▶ [Exercise]:
With both ends included, repeat exactly the lines of the entries below from the one containing "Hb & Eb). simpl." down to the one containing "f); simpl; lia.", and no others.

━━━

(** Heavy on the right. *)
Lemma transform_right l n r delta : avl l → avl r → height r - height l = 2 →
  ∃ t' d, transform (Node l n 2 r) delta = Some (t', d) ∧ avl t' ∧ inorder t' = inorder (Node l n 2 r) ∧ t' ≠ Leaf ∧
    height t' - d = height (Node l n 2 r) - delta ∧ (d = delta ∨ d = delta - 1).
Proof.
  intros Hl Hr Eh. pose proof (height_nonneg l). unfold transform. simpl.
  destruct r as [|rl rn rb rr]; simpl in *; [lia|]. destruct Hr as (Hrl & Hrr & Erb & Hrb).
  pose proof (height_nonneg rl). pose proof (height_nonneg rr).
  assert (rb = 1 ∨ rb = 0 ∨ rb = -1) as [Hc|[Hc|Hc]] by lia; rewrite Hc; simpl.
  - do 2 eexists. split; [done|]. simpl. rewrite <- app_assoc. split_and!; try done; try lia.
  - do 2 eexists. split; [done|]. simpl. rewrite <- app_assoc. split_and!; try done; try lia.
  - destruct rl as [|gl gn gb gr]; simpl in *; [lia|]. destruct Hrl as (Hgl & Hgr & Egb & Hgb).
    pose proof (height_nonneg gl). pose proof (height_nonneg gr).
    assert (gb = 1 ∨ gb = 0 ∨ gb = -1) as [Hg|[Hg|Hg]] by lia; rewrite Hg; simpl;
      (do 2 eexists; split; [done|]; simpl; rewrite <- !app_assoc; simpl;
       split_and!; try done; try lia; by rewrite <- app_assoc).
Qed.
(** Heavy on the left. *)
Lemma transform_left l n r delta : avl l → avl r → height r - height l = -2 →
  ∃ t' d, transform (Node l n (-2) r) delta = Some (t', d) ∧ avl t' ∧ inorder t' = inorder (Node l n (-2) r) ∧ t' ≠ Leaf ∧
    height t' - d = height (Node l n (-2) r) - delta ∧ (d = delta ∨ d = delta - 1).
Proof.
  intros Hl Hr Eh. pose proof (height_nonneg r). unfold transform. simpl.
  destruct l as [|ll ln lb lr]; simpl in *; [lia|]. destruct Hl as (Hll & Hlr & Elb & Hlb).
  pose proof (height_nonneg ll). pose proof (height_nonneg lr).
  assert (lb = 1 ∨ lb = 0 ∨ lb = -1) as [Hc|[Hc|Hc]] by lia; rewrite Hc; simpl.
  - destruct lr as [|gl gn gb gr]; simpl in *; [lia|]. destruct Hlr as (Hgl & Hgr & Egb & Hgb).
    pose proof (height_nonneg gl). pose proof (height_nonneg gr).
    assert (gb = 1 ∨ gb = 0 ∨ gb = -1) as [Hg|[Hg|Hg]] by lia; rewrite Hg; simpl;
      (do 2 eexists; split; [done|]; simpl; rewrite <- !app_assoc; simpl;
       split_and!; try done; try lia; by rewrite <- ?app_assoc).
  - do 2 eexists. split; [done|]. simpl. rewrite <- ?app_assoc. split_and!; try done; try lia.
  - do 2 eexists. split; [done|]. simpl. rewrite <- ?app_assoc. split_and!; try done; try lia.
Qed.

(** One step restores balance and order at the node and computes how its height
    changed; no assertion fails. *)
Lemma rebalance_node_ok t side deltac : unbalanced t side deltac → deltac = -1 ∨ deltac = 1 →
  ∃ t' delta, rebalance_node t side deltac = Some (t', delta) ∧ avl t' ∧ inorder t' = inorder t ∧
    height t' = old_height t side deltac + delta ∧ -1 ≤ delta ≤ 1.
Proof.
  destruct t as [|l n b r]; [done|]. intros (Hl & Hr & Hb & Eb) Hd. unfold rebalance_node.
  cbn [balance set_balance]. rewrite !MAX_max. unfold OPTNEG.
  rewrite (leb_range deltac) by lia. rewrite <- andb_assoc. cbn [andb]. rewrite (leb_range b) by done. cbn [negb].
  set (delta := Z.max deltac (if side then - b else b) - Z.max 0 (if side then - b else b)).
  rewrite (leb_range delta) by (unfold delta; destruct side; lia). cbn [negb].
  set (nb := b - (if side then - deltac else deltac)).
  assert (nb = height r - height l) as Enb by (unfold nb; destruct side; lia).
  assert (height (Node l n nb r) - delta = old_height (Node l n b r) side deltac) as Hold.
  { simpl. unfold delta. destruct side; lia. }
  assert (∃ t' d, transform (Node l n nb r) delta = Some (t', d) ∧ avl t' ∧ inorder t' = inorder (Node l n nb r) ∧
    height t' - d = height (Node l n nb r) - delta ∧ -1 ≤ d ≤ 1) as (t' & d & E & ? & ? & ? & ?).
  { assert (nb = 2 ∨ nb = -2 ∨ -1 ≤ nb ≤ 1) as [H2|[H2|H2]] by (unfold nb; destruct side; lia).
    - rewrite H2 in Enb |- *. destruct (transform_right l n r delta) as (t' & d & ? & ? & ? & _ & ? & Hd'); [done|done|lia|].
      exists t', d. split_and!; try done; unfold delta, nb in *; destruct side; lia.
    - rewrite H2 in Enb |- *. destruct (transform_left l n r delta) as (t' & d & ? & ? & ? & _ & ? & Hd'); [done|done|lia|].
      exists t', d. split_and!; try done; unfold delta, nb in *; destruct side; lia.
    - unfold transform. cbn [balance]. rewrite !(proj2 (Z.eqb_neq _ _)) by lia. simpl.
      exists (Node l n nb r), delta. split_and!; try done; unfold delta in *; destruct side; lia. }
  rewrite E. cbn [mbind option_bind]. rewrite leb_range by done. exists t', d. rewrite <- Hold.
  split_and!; try done; lia.
Qed.

Lemma unbalanced_0 t side : unbalanced t side 0 → avl t ∧ old_height t side 0 = height t.
Proof.
  destruct t as [|l n b r]; [done|]. intros (Hl & Hr & Hb & Eb). simpl.
  destruct side; rewrite !Z.sub_0_r in *; done.
Qed.

(** Rebalancing up to the root. *)
Lemma rebalance_ok pa t side deltac : unbalanced t side deltac → -1 ≤ deltac ≤ 1 →
  path_ok pa (old_height t side deltac) →
  ∃ t', rebalance pa t side deltac = Some t' ∧ avl t' ∧ inorder t' = inorder_zip pa (inorder t).
Proof.
  revert t side deltac. induction pa as [|f pa IH]; intros t side deltac Ht Hd Hp.
  - simpl. destruct (Z.eqb_spec deltac 0) as [->|Hne].
    + exists t. split_and!; try done. by destruct (unbalanced_0 t side Ht).
    + destruct (rebalance_node_ok t side deltac Ht) as (t' & d & -> & ? & ? & _); [lia|]. eauto.
  - simpl. destruct (Z.eqb_spec deltac 0) as [->|Hne].
    + eexists. split; [done|]. rewrite inorder_zip_zip, inorder_plug. split; [|done].
      destruct (unbalanced_0 t side Ht) as [Ha E]. rewrite E in Hp. by apply (avl_zip (f :: pa)).
    + destruct (rebalance_node_ok t side deltac Ht) as (t' & d & -> & Ha & Hi & Hh & Hd'); [lia|].
      destruct Hp as (Ho & Hb & Eb & Hp).
      destruct (IH (plug f t') (f_side f) d) as (t'' & E & Ha' & Hi'); [|done| |].
      * unfold plug. destruct (f_side f); simpl; split_and!; try done; lia.
      * eapply (eq_rect _ (path_ok pa)); [exact Hp|]. unfold plug. destruct (f_side f); simpl; lia.
      * exists t''. split_and!; try done. by rewrite Hi', inorder_plug, Hi.
Qed.

(** ** Against the sorted list *)
Context {K : Type} {ok : K → Prop} {cmp : K → K → Z} `{!TotalCmp ok cmp}.

Lemma insert_sorted_left kf p A q B : cmp (kf p) (kf q) = -1 →
  list_insert_sorted cmp kf p (A ++ q :: B) = (λ A', A' ++ q :: B) <$> list_insert_sorted cmp kf p A.
Proof.
  intros E. induction A as [|a A IH]; simpl; [by rewrite E|].
  destruct (_ =? 0); [done|]. destruct (_ =? -1); [done|]. rewrite IH. by destruct (list_insert_sorted _ _ _ A).
Qed.
Lemma insert_sorted_skip kf p A l : (∀ a, a ∈ A → cmp (kf p) (kf a) = 1) →
  list_insert_sorted cmp kf p (A ++ l) = (A ++.) <$> list_insert_sorted cmp kf p l.
Proof.
  intros HA. induction A as [|a A IH]; simpl; [by destruct (list_insert_sorted _ _ _ l)|].
  rewrite (HA a) by left. simpl. rewrite IH by (intros; apply HA; by right).
  by destruct (list_insert_sorted _ _ _ l).
Qed.

Lemma ordered_app kf A q B : ordered ok cmp kf (A ++ q :: B) →
  ordered ok cmp kf A ∧ ordered ok cmp kf B ∧ ok (kf q) ∧
  (∀ a, a ∈ A → cmp (kf a) (kf q) = -1) ∧ (∀ b, b ∈ B → cmp (kf q) (kf b) = -1).
Proof.
  intros [Hok Hs]. apply Forall_app in Hok as [HA HB]. apply list.Forall_cons in HB as [Hq HB].
  induction A as [|a A IH]; simpl in *.
  - apply StronglySorted_inv in Hs as [Hs Hlt]. rewrite list.Forall_forall in Hlt.
    split_and!; [split; constructor|by split|done|by intros ? ?%elem_of_nil|done].
  - apply StronglySorted_inv in Hs as [Hs Hlt]. apply list.Forall_cons in HA as [Ha HA].
    destruct (IH HA Hs) as ([? HsA] & ? & ? & HAq & ?). rewrite list.Forall_forall in Hlt.
    split_and!; try done.
    + split; [by constructor|]. constructor; [done|]. rewrite list.Forall_forall. intros x Hx. apply Hlt. set_solver.
    + intros x [->|Hx]%elem_of_cons; [apply Hlt; set_solver|auto].
Qed.

(** A key not below [q] is above everything to the left of [q]. *)
Lemma above_left kf p A q B : ordered ok cmp kf (A ++ q :: B) → ok (kf p) → cmp (kf p) (kf q) ≠ -1 →
  ∀ a, a ∈ A → cmp (kf p) (kf a) = 1.
Proof.
  intros Ho Hp Hne a Ha. destruct (ordered_app _ _ _ _ Ho) as ([HokA _] & _ & Hq & Hlt & _).
  rewrite list.Forall_forall in HokA. specialize (HokA a Ha). specialize (Hlt a Ha).
  rewrite (cmp_antisym (kf a) (kf p)) by done.
  destruct (cmp_range (kf p) (kf q)) as [?|[E|E]]; [done..| |].
  - apply cmp_eq in E; [|done..]. rewrite E, Hlt. lia.
  - rewrite (cmp_trans (kf a) (kf q) (kf p)); [lia|done..|]. rewrite (cmp_antisym (kf p) (kf q)) by done. lia.
Qed.

Lemma compare_values_ok v1 v2 : ok v1 → ok v2 → compare_values cmp v1 v2 = Some (cmp v1 v2).
Proof.
  intros H1 H2. unfold compare_values. destruct (cmp_range v1 v2 H1 H2) as [E|[E|E]]; by rewrite E.
Qed.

━━━

▶ [Solution for this problem]:
  destruct t as [|l n b r]; [done|]. intros (Hl & Hr & Hb & Eb). simpl.
  destruct side; rewrite !Z.sub_0_r in *; done.
Qed.

(** Rebalancing up to the root. *)
Lemma rebalance_ok pa t side deltac : unbalanced t side deltac → -1 ≤ deltac ≤ 1 →
  path_ok pa (old_height t side deltac) →
  ∃ t', rebalance pa t side deltac = Some t' ∧ avl t' ∧ inorder t' = inorder_zip pa (inorder t).
Proof.
  revert t side deltac. induction pa as [|f pa IH]; intros t side deltac Ht Hd Hp.
  - simpl. destruct (Z.eqb_spec deltac 0) as [->|Hne].
    + exists t. split_and!; try done. by destruct (unbalanced_0 t side Ht).
    + destruct (rebalance_node_ok t side deltac Ht) as (t' & d & -> & ? & ? & _); [lia|]. eauto.
  - simpl. destruct (Z.eqb_spec deltac 0) as [->|Hne].
    + eexists. split; [done|]. rewrite inorder_zip_zip, inorder_plug. split; [|done].
      destruct (unbalanced_0 t side Ht) as [Ha E]. rewrite E in Hp. by apply (avl_zip (f :: pa)).
    + destruct (rebalance_node_ok t side deltac Ht) as (t' & d & -> & Ha & Hi & Hh & Hd'); [lia|].
      destruct Hp as (Ho & Hb & Eb & Hp).
      destruct (IH (plug f t') (f_side f) d) as (t'' & E & Ha' & Hi'); [|done| |].
      * unfold plug. destruct (f_side f); simpl; split_and!; try done; lia.
      * eapply (eq_rect _ (path_ok pa)); [exact Hp|]. unfold plug. destruct (f_side f); simpl; lia.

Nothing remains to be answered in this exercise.